Each time she would say something like that, Harald would remember the tale inscribed in the courtyard walls about his mother’s dramatic entrance into his father’s family. Everyone in the kingdom and even in the surrounding countries across the sea knew of how his mother had moaned to her gracious hosts about being kept awake all night due to a backache caused by a small, hard uncooked pea hidden underneath twenty mattresses. She had passed his grandmother’s silly test of sensitivity and won her way into his father’s heart.
Pah! He thought. Abellona would never have been so absurdly impolite as to complain about charity. In fact, if Harald played dice, he would bet she wouldn’t even feel a green, unripe apple under only two mattresses!
Harald’s thoughts were interrupted by his mother’s rousing herself. She brushed her falling hair from her face, and asked him to bring her a cup of water. After drinking and handing the cup back to him, she requested that Christoff lead the rest of the servants from the room. Once the last of the servants had closed her heavy door, the queen patted the space on the quilt beside her, and she asked Harald to sit on the bed like he used to when he was roving around the castle in his little blue rompers.
After removing his boots, Harald jumped onto the bed, but with much less bounce than when he was a little boy. He laid his head to his mother’s laboring chest a moment, feeling her breaths rise and fall. She tousled his hair and kissed his head.

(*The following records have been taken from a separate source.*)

(** * Obsidian sensor input and wire contract: magnetism input, gravity serialisation

    A shallow embedding of [src/input/magnetism.cpp] and [src/serial/gravity.cpp]
    and the properties the specification states about them.

    Conventions of the embedding:
    - an Eigen index ([rows()], [cols()], [size()]) is an [N]; [static_cast<uint>]
      and [uint] arithmetic are written out as reduction modulo [2^32];
    - a [double] is its 64-bit IEEE 754 pattern, compared through its decoding
      to [spec_float];
    - [LOG(ERROR)] appends a line to a log that is threaded through the code;
    - reading a matrix coefficient outside its bounds (Eigen's [eigen_assert])
      is a failure of the call, not a value. *)

From Stdlib Require Import ZArith NArith Lia.
From Stdlib Require Import Floats.SpecFloat.
From Stdlib Require Import Strings.Byte.
From stdpp Require Import base numbers option list strings gmap pretty.

Local Open Scope N_scope.

(** ** Machine numbers *)

(** [static_cast<uint>(n)] and arithmetic at type [uint] (32 bits). *)
Definition uint (n : N) : N := n mod 2 ^ 32.

(** A [double], as the eight bytes of its object representation, least
    significant byte first. *)
Record double := Double {
  byte0 : byte; byte1 : byte; byte2 : byte; byte3 : byte;
  byte4 : byte; byte5 : byte; byte6 : byte; byte7 : byte }.

Definition double_bytes (d : double) : list byte :=
  [byte0 d; byte1 d; byte2 d; byte3 d; byte4 d; byte5 d; byte6 d; byte7 d].

Definition bytes_double (bs : list byte) : option double :=
  match bs with
  | [b0; b1; b2; b3; b4; b5; b6; b7] => Some (Double b0 b1 b2 b3 b4 b5 b6 b7)
  | _ => None
  end.

(** The 64-bit pattern of a [double]. *)
Definition double_bits (d : double) : Z :=
  fold_right (λ b acc, Z.of_N (Byte.to_N b) + 256 * acc)%Z 0%Z (double_bytes d).

Definition byte_of_Z (z : Z) : byte :=
  default x00 (Byte.of_N (Z.to_N (z mod 256))).

(** The [double] with a given 64-bit pattern. *)
Definition double_of_bits (z : Z) : double :=
  Double (byte_of_Z z) (byte_of_Z (z ≫ 8)) (byte_of_Z (z ≫ 16)) (byte_of_Z (z ≫ 24))
         (byte_of_Z (z ≫ 32)) (byte_of_Z (z ≫ 40)) (byte_of_Z (z ≫ 48)) (byte_of_Z (z ≫ 56)).

(** IEEE 754 binary64 decoding: sign (bit 63), biased exponent (bits 62-52),
    fraction (bits 51-0). *)
Definition double_value (d : double) : spec_float :=
  let b := double_bits d in
  let sign := Z.testbit b 63 in
  let e := Z.land (b ≫ 52) 0x7ff in
  let m := Z.land b 0xfffffffffffff in
  if (e =? 0)%Z then
    match m with Zpos p => S754_finite sign p (-1074) | _ => S754_zero sign end
  else if (e =? 0x7ff)%Z then
    if (m =? 0)%Z then S754_infinity sign else S754_nan
  else
    match (m + 2 ^ 52)%Z with Zpos p => S754_finite sign p (e - 1075) | _ => S754_nan end.

(** The comparisons of C++ on [double]; each is false when an operand is a NaN. *)
Definition dlt (a b : double) : bool := SFltb (double_value a) (double_value b).
Definition dgt (a b : double) : bool := SFltb (double_value b) (double_value a).
Definition dle (a b : double) : bool := SFleb (double_value a) (double_value b).

(** The literal [0] converted to [double]. *)
Definition dzero : double := double_of_bits 0.

Global Arguments double_bits : simpl never.
Global Arguments double_value : simpl never.
Global Arguments dlt : simpl never.
Global Arguments dgt : simpl never.
Global Arguments dle : simpl never.
Global Arguments dzero : simpl never.

(** ** Eigen containers *)

(** [Eigen::MatrixXd]: run-time row and column counts and the coefficients,
    listed row by row.  Eigen keeps [length coeffs = rows * cols]. *)
Record MatrixXd := Matrix { rows : N; cols : N; coeffs : list double }.

Definition MatrixXd_wf (m : MatrixXd) : Prop :=
  N.of_nat (length (coeffs m)) = rows m * cols m.

(** A default-constructed [MatrixXd] is 0 x 0. *)
Definition MatrixXd_empty : MatrixXd := Matrix 0 0 [].

(** [Eigen::VectorXd]: a column of doubles; [VectorXi]: a column of ints. *)
Definition VectorXd := list double.
Definition VectorXi := list Z.

Definition size {A} (v : list A) : N := N.of_nat (length v).

(** ** Effects: a log, a failure *)

(** Why a call does not return. *)
Inductive failure :=
  | IndexOutOfRange   (* eigen_assert on a coefficient access *)
  | BadAnyCast (key : string)   (* boost::any_cast on an absent or ill-typed option *)
  | CsvUnreadable (path : string)
  | OutOfFuel.        (* the loop ran longer than the fuel allows *)

(** A computation over a state [St] that returns an [A] or fails. *)
Definition Eff (St A : Type) : Type := St → (failure + A) * St.

Global Instance Eff_ret {St} : MRet (Eff St) := λ A a s, (inr a, s).
Global Instance Eff_bind {St} : MBind (Eff St) := λ A B f m s,
  match m s with
  | (inr a, s') => f a s'
  | (inl e, s') => (inl e, s')
  end.

Definition raise {St A} (e : failure) : Eff St A := λ s, (inl e, s).
Definition tell {X} (x : X) : Eff (list X) () := λ s, (inr (), s ++ [x]).

(** [m(l, c)]: the coefficient, or Eigen's assertion. *)
Definition coeff {St} (m : MatrixXd) (l c : N) : Eff St double :=
  if (l <? rows m) && (c <? cols m) then
    match coeffs m !! N.to_nat (l * cols m + c) with
    | Some x => mret x
    | None => raise IndexOutOfRange
    end
  else raise IndexOutOfRange.

(** C++'s [a || b]: [b] is evaluated only when [a] is false. *)
Definition orelse {St} (a b : Eff St bool) : Eff St bool :=
  x ← a; if x : bool then mret true else b.

(** ** Data types of the sensor contract

    The enumerations and structs are declared in headers that are not part of
    the sources at hand; each record lists the members the code reads or
    writes, under the names the code uses. *)

(** Modelled from the spec: the declaration of [ForwardModel] is missing.
    Section 3 makes the sensor type a closed enumeration with one tag per
    physical sensor kind; the code names [MAGNETICS]. *)
Inductive ForwardModel :=
  | GRAVITY | MAGNETICS | MTANISO | SEISMIC1D | CONTACTPOINT | THERMAL.

Global Instance ForwardModel_eq_dec : EqDecision ForwardModel.
Proof. solve_decision. Defined.

Definition ForwardModel_tag (f : ForwardModel) : nat :=
  match f with
  | GRAVITY => 0 | MAGNETICS => 1 | MTANISO => 2
  | SEISMIC1D => 3 | CONTACTPOINT => 4 | THERMAL => 5
  end%nat.

Definition ForwardModel_of_tag (n : nat) : option ForwardModel :=
  match n with
  | 0 => Some GRAVITY | 1 => Some MAGNETICS | 2 => Some MTANISO
  | 3 => Some SEISMIC1D | 4 => Some CONTACTPOINT | 5 => Some THERMAL
  | _ => None
  end%nat.

Global Instance ForwardModel_countable : Countable ForwardModel.
Proof.
  apply (inj_countable ForwardModel_tag ForwardModel_of_tag).
  by intros [].
Defined.

(** Modelled from the spec: the declaration of the voxelisation struct is
    missing.  Section 3: a grid resolution along three axes and a
    supersampling factor; the code holds them as [uint]. *)
Record VoxelSpec := Voxel {
  xResolution : N; yResolution : N; zResolution : N; supersample : N }.

(** Modelled from the spec: the declaration of the noise struct is missing.
    Section 3: a pair of real hyperparameters. *)
Record NoiseSpec := Noise { inverseGammaAlpha : double; inverseGammaBeta : double }.

(** Modelled from the spec: the declaration of [WorldSpec] is missing.
    Sections 3 and 6: a bounding box, of which the code reads the horizontal
    extent, each axis a [(min, max)] pair. *)
Record WorldSpec := World { xBounds : double * double; yBounds : double * double }.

“Mama,” he said. “Do you have anything to tell me? Anything you have not already instructed me?”
Before she could say anything, she gasped loudly and clutched her lower back. It was the first pain she’d had in her spine for weeks.
Her attention shifted, and she was focusing on that one spot.
“Another achy back! There haven’t been any peas in this bed, for years!” Harald laughed. “All those tricks on you are done now. You’ve got your crown now, what’s to be worrying about?”
She ignored the jest, continuing to rub her back.
“To the South—just five miles from the border, you need to visit a little home there. There’s a farmer there with two young sons. He’s a widower, and I’d like you to send him a few new goats and ask one of the servants to watch his children so he can go to the market.”
Harald thought this command was some kind of odd fancy that comes to people just before they are about to die, so he patted her head and tried to comfort her with a sweet look sent from his eyes to hers, and he squeezed her shoulders.
But Queen Saffi wasn’t fooled. She knew he wouldn’t listen and that he had long since written her off as a woman subject to her whims.
Here, we get to know the unsuspecting princess who became a queen because of an ache in her back. This is the beginning of a long story about the princess who became a mother and had a son whose ideas were rather modern, and like all children, tends to think his parents made decisions based on old fashioned ideas without actually knowing the full story.
I was working on this in graduate school when I needed a momentary break from writing the thesis. There’s much more written, and much to be written and revised. As always, a work in progress.